--- DATA SECTION ---
(* ===== verification/JournalTheorems.v ===== *)
(** * The command codec reads within its input *)
From S2P Require Import Prelude Domain Bytes JournalCodec JournalFrames.
Import CodecError.

Lemma in_bounds_common run sequence rules configuration client instrument {A} (f : unit → checked _ A) :
  in_bounds (f tt) → in_bounds (validateCommonCommand run sequence rules configuration client instrument ≫= f).
Proof.
  intros Hf. apply in_bounds_bind; [|by intros []].
  unfold validateCommonCommand. do 5 (apply in_bounds_fail_if; intros _).
  apply in_bounds_check.
Qed.

(** One step of a decoder on an input of known minimal size. *)
Ltac in_bounds_step :=
  first
    [ apply in_bounds_fail_if; intros ?Hb
    | apply in_bounds_read; [lia|intros ? ?]
    | apply in_bounds_subspan; [lia|intros ? ?]
    | apply in_bounds_checksum; [lia|intros ?]
    | apply in_bounds_common ].

Lemma validate_in_bounds input expected complete :
  in_bounds (validateJournalV1CommandEnvelope input expected complete).
Proof.
  unfold validateJournalV1CommandEnvelope, JOURNAL_V1_ENVELOPE_SIZE, JOURNAL_V1_COMMAND_MAX_FRAME_SIZE,
    JOURNAL_V1_FORMAT_VERSION_OFFSET, JOURNAL_V1_RECORD_TYPE_OFFSET, JOURNAL_V1_TOTAL_LENGTH_OFFSET,
    JOURNAL_V1_EXCHANGE_RUN_ID_OFFSET, JOURNAL_V1_COMMAND_SEQUENCE_OFFSET, JOURNAL_V1_PAYLOAD_LENGTH_OFFSET,
    JOURNAL_V1_CHECKSUM_OFFSET.
  apply in_bounds_fail_if. intros Hsize%bool_decide_eq_false. repeat in_bounds_step.
  apply in_bounds_bind; [|done].
  destruct complete; repeat in_bounds_step; apply in_bounds_check.
Qed.

(** Reading the common payload of a frame whose envelope was checked. *)
Lemma readCommonPayload_in_bounds {A} t run sequence payload size
    (f : Z * Z * ClientId * InstrumentId * string → checked JournalCommandCodecError A) :
  (25 ≤ size)%nat →
  (∀ r, (size + String.length r.2 = length payload)%nat → in_bounds (f r)) →
  in_bounds (readCommonPayload (frameOf t run sequence payload)
    (Envelope.mkEnvelope t (Z.of_nat (36 + length payload)) run sequence (Z.of_nat (length payload))) size ≫= f).
Proof.
  intros Hsize Hf. assert (Hframe := frameOf_length t run sequence payload).
  apply in_bounds_bind.
  - unfold readCommonPayload, readByte, JOURNAL_V1_PAYLOAD_OFFSET, JOURNAL_V1_ENVELOPE_SIZE,
      RULES_VERSION_PAYLOAD_OFFSET, CONFIGURATION_VERSION_PAYLOAD_OFFSET, CLIENT_ID_PAYLOAD_OFFSET,
      INSTRUMENT_ID_PAYLOAD_OFFSET, CLIENT_COMMAND_ID_LENGTH_PAYLOAD_OFFSET, CLIENT_COMMAND_ID_PAYLOAD_OFFSET.
    cbn [Envelope.payloadLength]. apply in_bounds_fail_if. intros Hlong%bool_decide_eq_false.
    apply in_bounds_read; [lia|]. intros n Hn. apply in_bounds_fail_if. intros Hplen%bool_decide_eq_false.
    repeat in_bounds_step. done.
  - intros [[[[r1 r2] r3] r4] c] Hr. apply Hf. simpl.
    destruct (frameOf_split t run sequence payload) as (pre & Hpre & Hprelen). rewrite Hpre in Hr.
    eapply (readCommonPayload_inv _ _ _ _ (size - 25)) in Hr; [|done|done|lia].
    destruct Hr as (? & ? & ? & ? & ? & rest & -> & Hrest & [= -> -> -> -> ->] & _).
    autorewrite with field_length. lia.
Qed.

Lemma in_bounds_sideOfCode code {A} (f : Side → checked JournalCommandCodecError A) :
  (∀ side, in_bounds (f side)) → in_bounds (sideOfCode code ≫= f).
Proof. intros. unfold sideOfCode. repeat case_bool_decide; simpl; auto; done. Qed.

Lemma in_bounds_timeInForceOfCode code {A} (f : TimeInForce → checked JournalCommandCodecError A) :
  (∀ tif, in_bounds (f tif)) → in_bounds (timeInForceOfCode code ≫= f).
Proof. intros. unfold timeInForceOfCode. repeat case_bool_decide; simpl; auto; done. Qed.

Lemma in_bounds_clientCommandId s {A} (f : ClientCommandId → checked JournalCommandCodecError A) :
  (∀ c, in_bounds (f c)) → in_bounds (decodeClientCommandId s ≫= f).
Proof. intros. unfold decodeClientCommandId. destruct (makeClientCommandId s); simpl; auto; done. Qed.

(** A decoder past its envelope check, on the frame the check accepted. *)
Lemma in_bounds_after_envelope t input {A} (f : JournalV1CommandEnvelope → checked JournalCommandCodecError A) :
  recordTypeOk t →
  (∀ run sequence payload, input = frameOf t run sequence payload →
     in_bounds (f (Envelope.mkEnvelope t (Z.of_nat (36 + length payload)) run sequence (Z.of_nat (length payload))))) →
  in_bounds (validateJournalV1CommandEnvelope input t true ≫= f).
Proof.
  intros Ht Hf. apply in_bounds_bind; [apply validate_in_bounds|]. intros envelope Hv.
  apply validate_inv in Hv as (run & sequence & payload & -> & _ & _ & _ & _ & _ & ->); [|done]. by apply Hf.
Qed.

Lemma decodeNewOrderV1_in_bounds input : in_bounds (decodeNewOrderV1 input).
Proof.
  apply in_bounds_after_envelope; [by left|]. intros run sequence payload ->.
  assert (Hframe := frameOf_length JOURNAL_V1_NEW_ORDER_RECORD_TYPE run sequence payload).
  apply readCommonPayload_in_bounds; [unfold NEW_ORDER_PAYLOAD_SIZE_WITHOUT_CLIENT_COMMAND_ID; lia|].
  intros [[[[? ?] ?] ?] c]. unfold NEW_ORDER_PAYLOAD_SIZE_WITHOUT_CLIENT_COMMAND_ID, readByte,
    JOURNAL_V1_PAYLOAD_OFFSET, JOURNAL_V1_ENVELOPE_SIZE, CLIENT_COMMAND_ID_PAYLOAD_OFFSET. cbn [fst snd]. intros Hsize.
  repeat first [ in_bounds_step | apply in_bounds_sideOfCode; intros ? | apply in_bounds_timeInForceOfCode; intros ?
               | apply in_bounds_clientCommandId; intros ? ]. done.
Qed.

Lemma decodeCancelV1_in_bounds input : in_bounds (decodeCancelV1 input).
Proof.
  apply in_bounds_after_envelope; [by right|]. intros run sequence payload ->.
  assert (Hframe := frameOf_length JOURNAL_V1_CANCEL_RECORD_TYPE run sequence payload).
  apply readCommonPayload_in_bounds; [unfold CANCEL_PAYLOAD_SIZE_WITHOUT_CLIENT_COMMAND_ID; lia|].
  intros [[[[? ?] ?] ?] c]. unfold CANCEL_PAYLOAD_SIZE_WITHOUT_CLIENT_COMMAND_ID, readByte,
    JOURNAL_V1_PAYLOAD_OFFSET, JOURNAL_V1_ENVELOPE_SIZE, CLIENT_COMMAND_ID_PAYLOAD_OFFSET. cbn [fst snd]. intros Hsize.
  repeat first [ in_bounds_step | apply in_bounds_clientCommandId; intros ? ]. done.
Qed.

(** * Properties of the journal's command codec *)
Import CodecError.

(** An input one of the two decoders accepts. *)
Definition accepted (input : bytes) : Prop :=
  (∃ command, decodeNewOrderV1 input = Ok command) ∨ (∃ command, decodeCancelV1 input = Ok command).

Lemma accepted_frame input :
  accepted input → ∃ t run sequence payload, input = frameOf t run sequence payload.
Proof.
  intros [[command H]|[command H]];
    [apply decodeNewOrderV1_inv in H as [_ ->] | apply decodeCancelV1_inv in H as [_ ->]]; do 4 eexists; reflexivity.
Qed.

Lemma newOrder_codec_bijective input command :
  decodeNewOrderV1 input = Ok command ↔ valid_newOrder command ∧ encodeNewOrderV1 command = Ok input.
Proof.
  split.
  - intros [Hv ->]%decodeNewOrderV1_inv. split; [done|]. by apply encodeNewOrderV1_run.
  - intros [Hv He]. rewrite encodeNewOrderV1_run in He by done. injection He as <-. by apply decodeNewOrderV1_run.
Qed.

Lemma cancel_codec_bijective input command :
  decodeCancelV1 input = Ok command ↔ valid_journalCancel command ∧ encodeCancelV1 command = Ok input.
Proof.
  split.
  - intros [Hv ->]%decodeCancelV1_inv. split; [done|]. by apply encodeCancelV1_run.
  - intros [Hv He]. rewrite encodeCancelV1_run in He by done. injection He as <-. by apply decodeCancelV1_run.
Qed.

(** ** The properties *)

(** C19: the command codecs are bijections between the valid commands and the
    inputs the decoders accept: decoding gives a command exactly when that command
    is valid (identifiers, price, quantity and target in range and not zero, a
    known side and time in force, an ASCII client command id of 1 to 64 bytes) and
    encoding it gives back the same bytes; for new orders and for cancels. *)
Theorem journal_codec_bijective :
  (∀ input command, decodeNewOrderV1 input = Ok command ↔
     valid_newOrder command ∧ encodeNewOrderV1 command = Ok input) ∧
  (∀ input command, decodeCancelV1 input = Ok command ↔
     valid_journalCancel command ∧ encodeCancelV1 command = Ok input).
Proof. split; intros input command; [apply newOrder_codec_bijective|apply cancel_codec_bijective]. Qed.

(** C20: on any input, of any length and with any length fields, neither decoder
    reads outside the input: each of its reads and subspans is in bounds, and it
    returns a command or one of the codec's errors. *)
Theorem decoders_stay_in_bounds input :
  decodeNewOrderV1 input ≠ OutOfBounds ∧ decodeCancelV1 input ≠ OutOfBounds.
Proof. split; [apply decodeNewOrderV1_in_bounds|apply decodeCancelV1_in_bounds]. Qed.

(** C21: a frame that decodes as a new order or as a cancel, with exactly one of
    its bytes replaced by another value (in the magic, the envelope, the checksum
    or the payload), is reported as an error by both decoders. *)
Theorem corrupted_byte_is_rejected pre b b' post :
  accepted (pre ++ b :: post) → b ≠ b' →
  (∃ e, decodeNewOrderV1 (pre ++ b' :: post) = Err e) ∧ (∃ e, decodeCancelV1 (pre ++ b' :: post) = Err e).
Proof.
  intros (t & run & sequence & payload & H)%accepted_frame Hb.
  assert (¬ accepted (pre ++ b' :: post)) as Hno.
  { intros (t' & run' & sequence' & payload' & H')%accepted_frame. by eapply Hb, frameOf_corruption. }
  split; apply checked_error; first [apply decodeNewOrderV1_in_bounds | apply decodeCancelV1_in_bounds |
    intros command Hc; apply Hno; unfold accepted; eauto].
Qed.

Definition demoJournalCancel : JournalCancelV1 := Cancel.mkJournalCancelV1 7 2 1 1 9 1 "c-2" 1.

Definition demoCancelBytes : bytes :=
  match encodeCancelV1 demoJournalCancel with Ok frame => frame | _ => [] end.

Lemma demo_cancel_accepted : accepted demoCancelBytes.
Proof. right. exists demoJournalCancel. vm_compute. reflexivity. Qed.

Lemma corrupted_byte_is_rejected_witness :
  ∃ e, decodeCancelV1 (take 70 demoCancelBytes ++ Byte.x80 :: drop 71 demoCancelBytes) = Err e.
Proof.
  apply (corrupted_byte_is_rejected (take 70 demoCancelBytes) Byte.x00 Byte.x80 (drop 71 demoCancelBytes)).
  - replace (take 70 demoCancelBytes ++ Byte.x00 :: drop 71 demoCancelBytes) with demoCancelBytes
      by (vm_compute; reflexivity). apply demo_cancel_accepted.
  - discriminate.
Defined.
---
● **TASK STATEMENT**: Once the line containing "Lemma in_bounds_common run" has been set down, nothing more is wanted; set down each line of the listing above up to it exactly, starting with the first.

● **EXPECTED OUTPUT**:
(* ===== verification/JournalTheorems.v ===== *)
(** * The command codec reads within its input *)
From S2P Require Import Prelude Domain Bytes JournalCodec JournalFrames.
Import CodecError.

Lemma in_bounds_common run sequence rules configuration client instrument {A} (f : unit → checked _ A) :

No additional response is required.